Tuesday was a better day. I focused on some projects one of which was fixing the wall that I painted earlier. I tried to lay out in the sun for a while but it just isn’t the same. I always laid out in the sun with Kathryn. We would set up the little whale pool. Yes, a small little pool with a whale on one end that you can hook up to the hose and it would have water sprinkle out of its spout. It’s hard to do these things by myself. I would love to lay out in the sun and sit in the whale pool but doing it alone is just that, lonely.
So I worked on some lesson plans to occupy my mind. It helped. I tried writing my letter that goes home at the beginning of the year. That was not so easy. I don’t like what I wrote. I usually write about my family. Now part of that is to explain how I have lost my daughter. I shouldn’t have to write about that. I should be writing about how she is at Western and will be a senior. I should be writing about how she is devoting her life to help children with cancer by becoming a child life specialist in the oncology department. That is what I should be writing. Instead I will tell about her passing. No parent should have to make the statement, “I lost my daughter or I lost my son…” It just isn’t right or fair. My 6th grade teacher was right after all. She told me once, “Life isn’t fair.” Of course I had a quick reply, “If there were less people like you the world would be more fair.” This is not about people being fair now it is just about life being fair. And it isn’t. Why do some people have babies so easily and then abuse them and I had to have medical help to have babies, loved them both with all of my heart, devoted my entire life to my children to have one of them die. That’s not fair. I see my son keeping himself so busy so he doesn’t have time to think. He doesn’t allow himself time to think about his loss. I hope this is all ok for his mental health. I love him so much and want him to be happy. I don’t want him to burry his feelings about his sister. It seems that he has a hard time even talking about her. I’m happy though that he asked me to bring some of her artwork up this weekend for his apartment. I know he loved her so much and he must really be hurting deep inside just like me.

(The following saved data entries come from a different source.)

(** * Apple Health data processor: extraction, aggregation and merge

    A shallow embedding of [process_health_data.py].  The XML tree is a list
    of [Record] elements in document order, Python dictionaries keyed by a
    date are finite maps, floats are IEEE binary64 values, exceptions are an
    error result, and each call of [datetime.now()] is an explicit reading of
    the wall clock. *)

From Stdlib Require Import ZArith Floats.
From stdpp Require Import gmap strings list fin_maps sorting.

Set Warnings "-inexact-float".
Open Scope Z_scope.

(** ** Exceptions *)

Inductive exn := TypeError | ValueError | AttributeError | OverflowError.

Inductive result (A : Type) :=
| Ok (a : A)
| Raise (e : exn).
Arguments Ok {A} a.
Arguments Raise {A} e.

#[global] Instance result_ret : MRet result := fun A a => Ok a.
#[global] Instance result_bind : MBind result := fun A B f c =>
  match c with
  | Ok a => f a
  | Raise e => Raise e
  end.

(** ** Floats *)

(** The float nearest to an integer ([float(n)], and the float a Python
    [int] becomes when it meets a float operand). *)
Definition Z2float (z : Z) : float :=
  SF2Prim (binary_normalize prec emax z 0 false).

(** Round half to even of the non-negative fraction [num / den]. *)
Definition round_half_even (num den : Z) : Z :=
  let q := num / den in
  let r := num mod den in
  if (2 * r <? den) then q
  else if (den <? 2 * r) then q + 1
  else if Z.even q then q else q + 1.

(** [round(x, ndigits)] on a float: the exact binary value of [x] is rounded
    half-even to [ndigits] decimals and the decimal so obtained is read back
    as the nearest float.  Zeros, infinities and NaN round to themselves, a
    float that is already an integer too.  [ndigits] is 1 or 2 at every call
    site. *)
Definition py_round (x : float) (ndigits : Z) : float :=
  match Prim2SF x with
  | S754_finite s m e =>
      if (0 <=? e) then x
      else
        let n := round_half_even (Z.pos m * 10 ^ ndigits) (2 ^ (- e)) in
        match n with
        | Z.pos p =>
            SF2Prim (SFdiv prec emax (S754_finite s p 0)
                       (S754_finite false (Z.to_pos (10 ^ ndigits)) 0))
        | _ => if s then (-0)%float else 0%float
        end
  | _ => x
  end.

(** The running total of a list of floats, added left to right from zero, as
    a chain of [+=] (or [sum]) does. *)
Definition fsum (l : list float) : float := foldl PrimFloat.add 0%float l.

(** [min(values)] and [max(values)]: the first element is replaced whenever a
    later one compares strictly below (above) it. *)
Definition fmin (x : float) (l : list float) : float :=
  foldl (fun m y => if PrimFloat.ltb y m then y else m) x l.
Definition fmax (x : float) (l : list float) : float :=
  foldl (fun m y => if PrimFloat.ltb m y then y else m) x l.

(** ** Dates and times *)

(** A calendar date is its proleptic Gregorian ordinal ([date.toordinal()],
    0001-01-01 being day 1).  A [datetime] is a naive timestamp of second
    resolution, counted in seconds since 0001-01-01 00:00:00: what
    [parse_date] returns, and what the ['%Y-%m-%d %H:%M:%S'] text of a
    session denotes.  A reading of the wall clock, [datetime.now()], carries
    microseconds and is counted in microseconds since the same instant. *)
Abbreviation date := Z (only parsing).
Abbreviation datetime := Z (only parsing).
Abbreviation clock := Z (only parsing).

Definition SECONDS_PER_DAY : Z := 86400.
Definition US_PER_SECOND : Z := 1000000.

(** [datetime.max], 9999-12-31 23:59:59.999999, in microseconds. *)
Definition MAX_DATETIME_US : Z := 3652059 * SECONDS_PER_DAY * US_PER_SECOND - 1.

(** [t.date()] *)
Definition date_of (t : datetime) : date := t / SECONDS_PER_DAY + 1.

(** [datetime(y, mo, d, h, mi, s)], after [_ymd2ord] of the datetime module. *)
Definition is_leap (y : Z) : bool :=
  (y mod 4 =? 0) && (negb (y mod 100 =? 0) || (y mod 400 =? 0)).
Definition days_before_year (y : Z) : Z :=
  let p := y - 1 in p * 365 + p / 4 - p / 100 + p / 400.
Definition days_before_month (y mo : Z) : Z :=
  nth (Z.to_nat (mo - 1)) [0; 31; 59; 90; 120; 151; 181; 212; 243; 273; 304; 334] 0
  + (if (2 <? mo) && is_leap y then 1 else 0).
Definition ymd2ord (y mo d : Z) : date :=
  days_before_year y + days_before_month y mo + d.
Definition mk_datetime (y mo d h mi s : Z) : datetime :=
  (ymd2ord y mo d - 1) * SECONDS_PER_DAY + h * 3600 + mi * 60 + s.
(** The same instant as a clock reading with [us] microseconds. *)
Definition mk_clock (y mo d h mi s us : Z) : clock :=
  mk_datetime y mo d h mi s * US_PER_SECOND + us.

(** [t.strftime('%H:%M')] *)
Definition digit (n : Z) : Ascii.ascii := Ascii.ascii_of_nat (48 + Z.to_nat n).
Definition two_digits (n : Z) : string :=
  String (digit (n / 10)) (String (digit (n mod 10)) EmptyString).
Definition strftime_HM (t : datetime) : string :=
  let secs := t mod SECONDS_PER_DAY in
  two_digits (secs / 3600) +:+ ":" +:+ two_digits (secs mod 3600 / 60).

(** [datetime.now() - timedelta(days=days_back)].  [timedelta] accepts at most
    999999999 days in magnitude and the difference must be a datetime between
    [datetime.min] and [datetime.max]; otherwise OverflowError is raised. *)
Definition cutoff_date (now : clock) (days_back : Z) : result clock :=
  if (999999999 <? Z.abs days_back) then Raise OverflowError
  else
    let c := now - days_back * SECONDS_PER_DAY * US_PER_SECOND in
    if (c <? 0) || (MAX_DATETIME_US <? c) then Raise OverflowError else Ok c.

(** [start_date < cutoff_date] *)
Definition before (start_date : datetime) (cutoff : clock) : bool :=
  start_date * US_PER_SECOND <? cutoff.

(** ** Strings *)

(** [s.replace(pat, '')] for a non-empty [pat]: every occurrence of [pat],
    scanning from the left, is dropped.  [skip] counts the characters of a
    matched occurrence still to drop. *)
Fixpoint remove_go (pat : string) (skip : nat) (s : string) : string :=
  match s with
  | EmptyString => EmptyString
  | String c s' =>
      match skip with
      | S k => remove_go pat k s'
      | O =>
          if String.prefix pat s
          then remove_go pat (Nat.pred (String.length pat)) s'
          else String c (remove_go pat 0 s')
      end
  end.
Definition str_remove (pat s : string) : string := remove_go pat 0 s.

Last night I couldn’t help myself. I had gone through the day pretty good without the tears but then as I tried to go to sleep I just fell apart. I just can’t believe God allowed Kathryn to die. I find it hard to believe that she is gone. I wanted to snuggle with her on the couch but she’s not there. So I had Princess come up on the couch and snuggle with me. Of course it’s not the same but she was part of Kathryn. My life feels so empty at times. There is a huge hole that nothing can fill. And it hurts. I just want to talk to her and tell her I love her. I want to hear, “I love you Mommy.” But those words I will never hear again. Her sweet voice is gone. That stupid tumor even took her voice. She couldn’t talk for over a month. So not fair. She could communicate but it just wasn’t the same. And it was difficult at times to get it all right. I hope we gave her all that she asked for and needed. I think we did but I will never be sure. I wish God would answer my questions. I wish he would talk to me and tell me why he let Kathryn die. He could have saved her and he didn’t. Why?
So today I will try to get busy and do something to occupy my mind. Yesterday I worked on lesson plans to help me and I may do more today. I need to get ready for school soon and this is also a good way to keep my mind busy. I’m off to try to make it a better day. Thanks for listening and writing comments.